(Stored items from a collection)
- Opening Delimiter -

(* ===== verification/LedgerReorg.v ===== *)
(** * Reorganisations

    A node that also promotes the winners of conflicts: every ledger it reaches,
    by any sequence of calls, restarts, confirmations and promotions, is well
    formed and remembers its history. *)
From S2P Require Import Prelude GoLib Types Encoding LeaseMath Crypto Multisig Attestation Genesis Reputation Store Ledger Rollback Handlers Restart AddBlock Swap Quorum LedgerSpec LedgerCommit LedgerRules LedgerCalls LedgerUndo LedgerHistory LedgerPlan LedgerRestart LedgerRefine LedgerTrace LedgerSwap.

Section promoted.
Context `{C : Crypto} (e : Env) (L : Ledger) (account oldHash : string) (nb : Block) (L' : Ledger).
Context (Hinv : ledger_inv L) (Hnew : new_block L nb).
Context (Hp : promoted e L account oldHash nb L').

Notation chain_at K a := (default [] (chains (store K) !! a)).

(** Every chain but the winner's is what the roll back left. *)
Lemma promoted_chains : ∃ steps old R, b_Hash old = oldHash ∧
  let plan := steps ++ [mkStep account old] in
  removable e L (mkStep account old) ∧ rolled_back e L plan R ∧
  chains (store L') = <[b_Account nb := chain_at R (b_Account nb) ++ [nb]]> (chains (store R)) ∧
  finalHeight (store L') = finalHeight (store R).
Proof.
  destruct Hp as (steps & old & R & c & Eo & Hrem & _ & HR & Hacc & HC).
  exists steps, old, R. split; [done|]. split; [apply Hrem; set_solver|]. split; [done|].
  injection HC as _ -> _ _ _ -> _ _ _ _ _ _. split.
  - apply commit_chains. eapply accepts_appends; [|done]. by eapply ro_inv.
  - unfold apply_commit. by rewrite store_after_commit.
Qed.

Lemma promoted_gone x : x ∈ chain_at L' account → b_Hash x ≠ oldHash.
Proof.
  destruct promoted_chains as (steps & old & R & Eo & (c' & i & Hc' & Hi & _) & HR & -> & _).
  simpl in *. apply list_elem_of_lookup_2 in Hi. pose proof (on_chain_stored L Hinv _ _ _ Hc' Hi) as [Hs _].
  assert (HxR : x ∈ chain_at R account → b_Hash x ≠ oldHash).
  { intros Hx E. apply (ro_gone _ _ _ _ HR (mkStep account old)); [set_solver|]. simpl.
    destruct (chains (store R) !! account) as [cR|] eqn:HcR; [|by apply elem_of_nil in Hx]. simpl in *.
    destruct (prefix_block e L _ _ _ _ _ HR HcR Hx) as (cL & HcL & HxL & _).
    destruct (same_block L Hinv _ _ _ _ _ _ Hc' Hi HcL HxL) as [-> _]; [congruence|done]. }
  destruct (decide (b_Account nb = account)) as [->|Hne]; [|by rewrite lookup_insert_ne].
  rewrite lookup_insert_eq. simpl. intros [Hx|Hx]%elem_of_app; [by apply HxR|].
  apply list_elem_of_singleton in Hx as ->. intros E. rewrite <- Eo in E. rewrite <- E in Hs.
  by rewrite (nb_fresh _ _ Hnew) in Hs.
Qed.

Lemma promoted_winner : ∃ c, chains (store L') !! b_Account nb = Some (c ++ [nb]) ∧
  c `prefix_of` chain_at L (b_Account nb).
Proof.
  destruct promoted_chains as (steps & old & R & _ & _ & HR & -> & _). eexists.
  rewrite lookup_insert_eq. split; [done|apply HR].
Qed.

Lemma promoted_others a : a ≠ b_Account nb → chain_at L' a `prefix_of` chain_at L a.
Proof.
  destruct promoted_chains as (steps & old & R & _ & _ & HR & -> & _). intros Ha.
  rewrite lookup_insert_ne by done. apply HR.
Qed.

Lemma promoted_final a : fault e (CGetFinalHeight a) = None →
  finalHeight (store L') = finalHeight (store L) ∧
  take (Z.to_nat (default 0 (finalHeight (store L) !! a))) (chain_at L a) `prefix_of` chain_at L' a.
Proof.
  destruct promoted_chains as (steps & old & R & _ & _ & HR & -> & ->). intros Hf.
  destruct (ro_records _ _ _ _ HR) as (_ & HF & _). split; [done|].
  pose proof (ro_final _ _ _ _ HR a Hf) as H. destruct (decide (b_Account nb = a)) as [->|Hne].
  - rewrite lookup_insert_eq. simpl. by apply prefix_app_r.
  - by rewrite lookup_insert_ne.
Qed.
Context (Hcap : supply (store L) "XUSD" < two64).

(** The ledger after a promotion *)
Lemma promoted_inv : ledger_inv L' ∧ history (store L') ∧
  supply (store L') "XUSD" <= supply (store L) "XUSD" + xusd_issue nb.
Proof.
  destruct Hp as (steps & old & R & c & _ & _ & _ & HR & Hacc & HC).
  pose proof (ro_inv _ _ _ _ HR) as HRi. pose proof (ro_supply _ _ _ _ HR) as HS.
  assert (HnR : new_block R nb) by (eapply new_block_blocks; [apply (ro_records _ _ _ _ HR)|done]).
  split_and!.
  - rewrite HC. eapply accepts_inv; [done..|lia].
  - eapply core_history; [by symmetry|]. eapply accepts_history; try done. by eapply ro_history.
  - rewrite (core_supply _ _ _ HC). erewrite accepts_supply by (done || lia).
    pose proof (moved_xusd e true R nb c HRi Hacc). lia.
Qed.
End promoted.

(** ** The history along the actions *)
Section history.
Context `{C : Crypto} `{CL : !CryptoLaws C}.

Lemma empty_history : history emptyStore.
Proof. split; intros *; simpl; by rewrite lookup_empty. Qed.

Lemma final_history a h s : history s → history (SetFinalHeight a h s).
Proof. by apply history_same. Qed.

Lemma judged_history e b L L1 : ledger_inv L → history (store L) → judged e b L L1 → history (store L1).
Proof.
  intros HL Hh [E|(_ & p & acc & c0 & l & <- & Hc & Ht & <- & Hl & _ & _ & HU)].
  - eapply core_history; [by symmetry|done].
  - eapply core_history; [by symmetry|]. by apply unwound_history.
Qed.

Lemma outcome_history e skip L b r L' : ledger_inv L → history (store L) →
  outcome e skip L b r L' → history (store L').
Proof.
  intros HL Hh [[HJ _]|(_ & Hnew & L1 & c & HJ & Hacc & HC)]; [by eapply judged_history|].
  pose proof (judged_history _ _ _ _ HL Hh HJ) as Hh1.
  destruct (judged_neutral e b L L1 HJ HL) as (HL1 & HB & _).
  eapply core_history; [by symmetry|]. eapply accepts_history; try done. by eapply new_block_blocks.
Qed.

Lemma start_history e L : ledger_inv L → history (store L) → typed (Start e) →
  history (store (run_action L (Start e))).
Proof.
  intros HL Hh Hw. simpl in *. destruct (NewLedger e (store L)) as [[T|err] L'] eqn:H; [|done].
  pose proof (NewLedger_ok e L T L' HL ltac:(intros g Hg; by rewrite Hg in Hw) H) as H0.
  destruct H0 as [(L2 & Es & _ & _ & E)|(Hb & g & L1 & Hg & HL1 & -> & H0)].
  - eapply core_history; [by symmetry|]. by rewrite Es.
  - rewrite Hg in Hw. destruct (genesis_accepted e L Hb g Hg Hw) as [Hnew Hacc].
    assert (history (store (apply_commit (append (blankLedger (store L)) g) (blankLedger (store L)))))
      by (eapply accepts_history; [by apply blank_inv| |done..]; done).
    destruct H0 as [->| ->]; [done|]. by apply final_history.
Qed.

Lemma run_action_history L a n : ledger_inv L → history (store L) → typed a →
  supply (store L) "XUSD" <= n → n < two64 → history (store (run_action L a)).
Proof.
  intros HL Hh Ha Hn Hlt. destruct a as [e b skip|e|e ac w]; [|by apply start_history|].
  - simpl. destruct (addBlock e b skip L) as [r L'] eqn:H. simpl.
    eapply addBlock_outcome in H; [|done..|lia]. by eapply outcome_history.
  - simpl. destruct (advance_final e ac w L) as [r L'] eqn:H. simpl.
    apply advance_final_ok in H as [->|(h & c & _ & _ & -> & _)]; [done|]. by apply final_history.
Qed.
End history.

(** ** A node that reorganises *)

Inductive event :=
| Act (a : action)
| Promote (e : Env) (account oldHash : string) (nb : Block).

Definition event_minted (ev : event) : Z :=
  match ev with Act a => minted a | Promote _ _ _ nb => mint_amount nb end.
Definition events_minted (evs : list event) : Z := foldr (λ ev acc, event_minted ev + acc) 0 evs.

Section events.
Context `{C : Crypto}.

Definition run_event (L : Ledger) (ev : event) : Ledger :=
  match ev with
  | Act a => run_action L a
  | Promote e account oldHash nb => (SwapBlock e account oldHash (b_Hash nb) nb L).2
  end.
Definition run_events (evs : list event) (L : Ledger) : Ledger := foldl run_event L evs.

(** What a promotion is called with: a winner that fits, while blocks can be read.
    Planning takes a block that cannot be read for one that is not there, and would
    leave out the account that received it. *)
Definition admissible (L : Ledger) (ev : event) : Prop :=
  match ev with
  | Act a => typed a
  | Promote e _ oldHash nb => (∀ h, fault e (CGetBlock h) = None) ∧ promotable L oldHash nb
  end.
Fixpoint all_admissible (L : Ledger) (evs : list event) : Prop :=
  match evs with
  | [] => True
  | ev :: evs => admissible L ev ∧ all_admissible (run_event L ev) evs
  end.

Context `{CL : !CryptoLaws C}.

(** A state that promotions can start from *)
Record sound (n : Z) (L : Ledger) : Prop := {
  so_inv : ledger_inv L;
  so_history : history (store L);
  so_supply : supply (store L) "XUSD" <= n }.

Lemma mint_issue b : xusd_issue b = mint_amount b.
Proof. done. Qed.

Lemma promote_sound e account oldHash nb L n r L' :
  sound n L → n < two64 → (∀ h, fault e (CGetBlock h) = None) → promotable L oldHash nb →
  SwapBlock e account oldHash (b_Hash nb) nb L = (r, L') → sound (n + mint_amount nb) L'.
Proof.
  intros [HL Hh Hn] Hlt Hf Hp H. pose proof (mint_amount_nonneg nb (nb_words _ _ (pm_new _ _ _ Hp))).
  destruct r as [[]|err].
  - eapply SwapBlock_ok in H; [|done..].
    apply promoted_inv in H as (HL' & Hh' & HS); [|apply Hp|lia]. rewrite mint_issue in HS.
    split; [done..|lia].
  - apply SwapBlock_err in H; [|by apply inv_cascade|apply Hp].
    split; [by rewrite <- H|by eapply core_history|rewrite <- (core_supply _ _ _ H); lia].
Qed.

Lemma run_event_sound L ev n : sound n L → admissible L ev → n < two64 →
  sound (n + event_minted ev) (run_event L ev).
Proof.
  intros HS Ha Hlt. destruct ev as [a|e account oldHash nb]; simpl in *.
  - destruct HS as [HL Hh Hn]. destruct (run_action_inv L a n) as [? ?]; [done..|].
    split; [done| |done]. by eapply run_action_history.
  - destruct Ha as [Hf Hp]. destruct (SwapBlock e account oldHash (b_Hash nb) nb L) as [r L'] eqn:H.
    by eapply promote_sound.
Qed.

Lemma event_minted_nonneg L ev : admissible L ev → 0 <= event_minted ev.
Proof.
  destruct ev; simpl; [apply minted_nonneg|]. intros [_ Hp]. apply mint_amount_nonneg, Hp.
Qed.

Lemma events_minted_nonneg L evs : all_admissible L evs → 0 <= events_minted evs.
Proof.
  revert L. induction evs as [|ev evs IH]; intros L; [done|]. intros [Ha Hs].
  apply event_minted_nonneg in Ha. apply IH in Hs.
  change (events_minted (ev :: evs)) with (event_minted ev + events_minted evs). lia.
Qed.

Lemma run_events_sound evs L n : sound n L → all_admissible L evs → n + events_minted evs < two64 →
  sound (n + events_minted evs) (run_events evs L).
Proof.
  revert L n. induction evs as [|ev evs IH]; intros L n HS Ha Hlt; [simpl; by rewrite Z.add_0_r|].
  change (events_minted (ev :: evs)) with (event_minted ev + events_minted evs) in *.
  change (run_events (ev :: evs) L) with (run_events evs (run_event L ev)). destruct Ha as [Ha Hs]. pose proof (events_minted_nonneg _ _ Hs) as H0.
  pose proof (event_minted_nonneg _ _ Ha) as H1.
  rewrite Z.add_assoc in *. apply IH; [|done|done]. apply run_event_sound; [done..|]. lia.
Qed.

Lemma empty_sound : sound 0 emptyLedger.
Proof. split; [apply empty_inv|apply empty_history|done]. Qed.

Lemma acts_admissible acts L : Forall typed acts → all_admissible L (Act <$> acts).
Proof. revert L. induction acts as [|a acts IH]; intros L; [done|]. by intros [? ?]%Forall_cons; split; [|apply IH]. Qed.

Lemma admissible_app L evs evs' : all_admissible L evs → all_admissible (run_events evs L) evs' →
  all_admissible L (evs ++ evs').
Proof. revert L. induction evs as [|ev evs IH]; intros L; [done|]. intros [? ?] ?. split; [done|by apply IH]. Qed.

Lemma run_events_acts acts L : run_events (Act <$> acts) L = run_actions acts L.
Proof. revert L. induction acts as [|a acts IH]; intros L; [done|apply IH]. Qed.

Lemma acts_sound acts : Forall typed acts → mints acts < two64 →
  sound (mints acts) (run_actions acts emptyLedger).
Proof.
  intros Hw Hm. assert (E : events_minted (Act <$> acts) = mints acts).
  { clear. induction acts as [|a acts IH]; [done|]. change (minted a + events_minted (Act <$> acts) = minted a + mints acts). by rewrite IH. }
  rewrite <- (run_events_acts acts). rewrite <- E in *. apply (run_events_sound _ _ 0); [apply empty_sound| |done].
  by apply acts_admissible.
Qed.

End events.
Lemma tally_ops_noticed ops y : (∀ o, o ∈ ops → is_u64 o.2) → (∀ a t, is_u64 (total y a t)) →
  ta_overflow (foldl tally_op y ops) = true ∨ ∀ a t, total y a t + op_sum ops a t < two64.
Proof.
  revert y. induction ops as [|[[a0 t0] v] ops IH]; intros y Hv H0.
  { right. intros a t. specialize (H0 a t). unfold op_sum, lsum, is_u64, two64 in *. simpl. lia. }
  pose proof (Hv _ (list_elem_of_here _ _)) as Hv0. simpl in Hv0.
  destruct (Z.lt_ge_cases (total y a0 t0 + v) two64) as [Hlt|Hge].
  - destruct (tally_add_exact y a0 t0 v) as [_ Ht]; [apply Hv0|apply H0|done|].
    destruct (IH (tally_add a0 t0 v y)) as [H|H].
    + intros o Ho. by apply Hv, list_elem_of_further.
    + intros a t. rewrite Ht. specialize (H0 a t). unfold op_value. case_decide as E; simpl in *; [|by rewrite Z.add_0_r].
      destruct E as [-> ->]. unfold is_u64 in *. lia.
    + by left.
    + right. intros a t. specialize (H a t). rewrite Ht in H. change (op_sum ((a0, t0, v) :: ops) a t) with (op_value a t (a0, t0, v) + op_sum ops a t). lia.
  - left. apply (tally_sticky ops (tally_op y (a0, t0, v))). by apply tally_add_overflow.
Qed.

(** *** Additions for the entries of a map *)
Definition map_ops (t : term) (m : gmap string Z) : list op := (λ kv, (kv.1, t, kv.2)) <$> map_to_list m.

Lemma add_all_ops t m y : add_all t m y = foldl tally_op y (map_ops t m).
Proof. unfold add_all, map_ops. revert y. induction (map_to_list m) as [|kv l IH]; intros y; [done|]. apply IH. Qed.

Lemma map_ops_sum t m a t' : op_sum (map_ops t m) a t' = if decide (t = t') then default 0 (m !! a) else 0.
Proof.
  unfold op_sum, map_ops. rewrite lsum_fmap. change (λ x, op_value a t' (x.1, t, x.2)) with (λ kv : string * Z, (λ k v, op_value a t' (k, t, v)) kv.1 kv.2).
  rewrite <- map_sum_list. induction m as [|k v m Hk IH] using map_ind.
  { rewrite map_sum_empty, lookup_empty. by case_decide. }
  rewrite map_sum_insert_fresh, IH by done. unfold op_value. simpl. destruct (decide (t = t')) as [->|Ht].
  - destruct (decide (k = a)) as [->|Hka].
    + rewrite lookup_insert_eq, Hk, decide_True by done. simpl. lia.
    + rewrite lookup_insert_ne, decide_False by naive_solver. lia.
  - rewrite decide_False by naive_solver. lia.
Qed.

Lemma op_sum_app o1 o2 a t : op_sum (o1 ++ o2) a t = op_sum o1 a t + op_sum o2 a t.
Proof. apply lsum_app. Qed.

Lemma op_sum_concat {A} (f : A → list op) l a t : op_sum (concat (f <$> l)) a t = lsum (λ x, op_sum (f x) a t) l.
Proof. induction l as [|x l IH]; [done|]. rewrite fmap_cons. cbn [concat]. rewrite op_sum_app, IH. done. Qed.

(** ** The terms of a chain *)

Definition put_fold (ty : BlockType) (key : Block → string) (c : AccountChain) : gmap string Z :=
  foldl (λ m b, if decide (b_Type b = ty) then <[key b := b_Amount b]> m else m) ∅ c.
Definition bump_fold (ty : BlockType) (val : Block → Z) (c : AccountChain) : gmap string Z :=
  foldl (λ m b, if decide (b_Type b = ty) then bump (b_Asset b) (val b) m else m) ∅ c.

(** The fields are independent of each other. *)
Lemma termsFromChain_fields c : Forall (λ b, IsValidAsset (b_Asset b) = true) c →
  termsFromChain c = mkChainTerms (default "" (b_Hash <$> last c)) (zlen c)
    (bump_fold BlockGenesis b_Balance c) (bump_fold BlockMint b_Amount c) (bump_fold BlockBurn b_Amount c)
    (put_fold BlockLease b_Hash c) (put_fold BlockLeaseAccept b_Source c) (put_fold BlockLeaseSettle b_Source c) [].
Proof.
  unfold termsFromChain, bump_fold, put_fold. generalize (default ""%string (b_Hash <$> last c)), (zlen c). intros f n.
  generalize (∅ : gmap string Z) at 1 7. generalize (∅ : gmap string Z) at 1 6. generalize (∅ : gmap string Z) at 1 5.
  generalize (∅ : gmap string Z) at 1 4. generalize (∅ : gmap string Z) at 1 3. generalize (∅ : gmap string Z).
  induction c as [|b c IH]; intros m1 m2 m3 m4 m5 m6 Hv; [done|].
  apply Forall_cons in Hv as [Hb Hv]. cbn [foldl]. unfold term_step at 2. rewrite Hb. simpl.
  destruct (b_Type b); by rewrite IH.
Qed.

Lemma put_fold_snoc ty key c b : put_fold ty key (c ++ [b]) =
  if decide (b_Type b = ty) then <[key b := b_Amount b]> (put_fold ty key c) else put_fold ty key c.
Proof. unfold put_fold. by rewrite foldl_app. Qed.

Lemma put_fold_Some ty key c h v : put_fold ty key c !! h = Some v →
  ∃ x, x ∈ c ∧ b_Type x = ty ∧ key x = h ∧ v = b_Amount x.
Proof.
  induction c as [|b c IH] using rev_ind; [unfold put_fold; simpl; by intros ?%lookup_empty_Some|]. rewrite put_fold_snoc.
  assert (Hold : put_fold ty key c !! h = Some v → ∃ x, x ∈ c ++ [b] ∧ b_Type x = ty ∧ key x = h ∧ v = b_Amount x).
  { intros (x & Hx & ?)%IH. exists x. split; [set_solver|done]. }
  case_decide; [|done]. intros [[<- <-]|[_ ?]]%lookup_insert_Some; [|auto]. exists b. split; [set_solver|done].
Qed.

Lemma put_fold_is_Some ty key c x : x ∈ c → b_Type x = ty → is_Some (put_fold ty key c !! key x).
Proof.
  induction c as [|b c IH] using rev_ind; intros Hx Ht; [by apply elem_of_nil in Hx|]. rewrite put_fold_snoc.
  apply elem_of_app in Hx as [Hx|Hx].
  - case_decide; [|by apply IH]. apply lookup_insert_is_Some'. right. by apply IH.
  - apply list_elem_of_singleton in Hx as ->. rewrite decide_True by done. by rewrite lookup_insert_eq.
Qed.

Lemma put_fold_sum g c : NoDup (settled_leases c) →
  map_sum g (put_fold BlockLeaseSettle b_Source c) = sum_list (settle_amount g) c.
Proof.
  induction c as [|b c IH] using rev_ind; intros Hn; [done|]. unfold settled_leases in *.
  rewrite filter_app, fmap_app in Hn. apply NoDup_app in Hn as (Hn & Hd & _).
  rewrite put_fold_snoc, sum_list_snoc, <- IH by done. unfold settle_amount.
  destruct (decide (b_Type b = BlockLeaseSettle)) as [Ht|Ht]; [rewrite Ht|destruct (b_Type b); try done; lia].
  rewrite map_sum_insert_fresh; [lia|]. destruct (put_fold _ _ c !! b_Source b) as [v|] eqn:E; [|done].
  apply put_fold_Some in E as (x & Hx & Hxt & Hk & _). exfalso. apply (Hd (b_Source b)).
  - rewrite <- Hk. apply list_elem_of_fmap_2, list_elem_of_filter. done.
  - rewrite filter_cons, decide_True by done. simpl. set_solver.
Qed.

(** What the blocks of a type add for an asset *)
Definition type_amount (ty : BlockType) (val : Block → Z) (asset : string) (b : Block) : Z :=
  if decide (b_Type b = ty ∧ b_Asset b = asset) then val b else 0.

Lemma type_amount_nonneg ty val asset c : (∀ x, x ∈ c → 0 <= val x) → 0 <= sum_list (type_amount ty val asset) c.
Proof.
  intros H. apply (lsum_nonneg (type_amount ty val asset)). intros x Hx. unfold type_amount. case_decide; [by apply H|lia].
Qed.

Lemma bump_fold_exact ty val c : (∀ x, x ∈ c → 0 <= val x) →
  (∀ asset, sum_list (type_amount ty val asset) c < two64) →
  ∀ asset, default 0 (bump_fold ty val c !! asset) = sum_list (type_amount ty val asset) c.
Proof.
  induction c as [|b c IH] using rev_ind; intros Hv Hlt asset; [done|].
  assert (Hc : ∀ x, x ∈ c → 0 <= val x) by set_solver. assert (Hb : 0 <= val b) by (apply Hv; set_solver).
  assert (IH' : ∀ asset, default 0 (bump_fold ty val c !! asset) = sum_list (type_amount ty val asset) c).
  { apply IH; [done|]. intros y. specialize (Hlt y). rewrite sum_list_snoc in Hlt. unfold type_amount at 2 in Hlt.
    case_decide; lia. }
  unfold bump_fold. rewrite foldl_app. fold (bump_fold ty val c). simpl. specialize (Hlt (b_Asset b)).
  rewrite !sum_list_snoc in *. unfold type_amount at 2. unfold type_amount at 2 in Hlt.
  destruct (decide (b_Type b = ty)) as [Ht|Ht]; [|rewrite decide_False by naive_solver; rewrite IH'; lia].
  rewrite decide_True in Hlt by done. unfold bump. rewrite IH'. pose proof (type_amount_nonneg ty val (b_Asset b) c Hc).
  destruct (decide (asset = b_Asset b)) as [->|Hne].
  - rewrite lookup_insert_eq, decide_True by done. simpl. apply u64_small. unfold is_u64. lia.
  - rewrite lookup_insert_ne, decide_False by naive_solver. rewrite IH'. lia.
Qed.

(** ** Unions over the accounts *)
Section unions.
Context {V : Type} (F : string → gmap string V).

Definition unions (m : gmap string V) (l : list string) : gmap string V := foldl (λ m a, F a ∪ m) m l.

Lemma unions_Some l h v : unions ∅ l !! h = Some v → ∃ a, a ∈ l ∧ F a !! h = Some v.
Proof.
  unfold unions. induction l as [|a l IH] using rev_ind; [simpl; by intros ?%lookup_empty_Some|]. rewrite foldl_app. simpl.
  intros [Hx|[_ Hx]]%lookup_union_Some_raw; [exists a; split; [set_solver|done]|].
  destruct (IH Hx) as (a' & ? & ?). exists a'. split; [set_solver|done].
Qed.

Lemma unions_is_Some l h a : a ∈ l → is_Some (F a !! h) → is_Some (unions ∅ l !! h).
Proof.
  unfold unions. induction l as [|a' l IH] using rev_ind; intros Ha Hs; [by apply elem_of_nil in Ha|].
  rewrite foldl_app. simpl. apply lookup_union_is_Some. apply elem_of_app in Ha as [Ha|Ha]; [right; by apply IH|left].
  by apply list_elem_of_singleton in Ha as ->.
Qed.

- Closing Delimiter -

### WHAT NEEDS TO BE DONE:
Among the entries above, find the line with "(run_action L a))." and the line with "- simpl. destruct (advance_final"; give again exactly these two lines and all lines between them.

### RESULT OF THIS EXERCISE:
  supply (store L) "XUSD" <= n → n < two64 → history (store (run_action L a)).
Proof.
  intros HL Hh Ha Hn Hlt. destruct a as [e b skip|e|e ac w]; [|by apply start_history|].
  - simpl. destruct (addBlock e b skip L) as [r L'] eqn:H. simpl.
    eapply addBlock_outcome in H; [|done..|lia]. by eapply outcome_history.
  - simpl. destruct (advance_final e ac w L) as [r L'] eqn:H. simpl.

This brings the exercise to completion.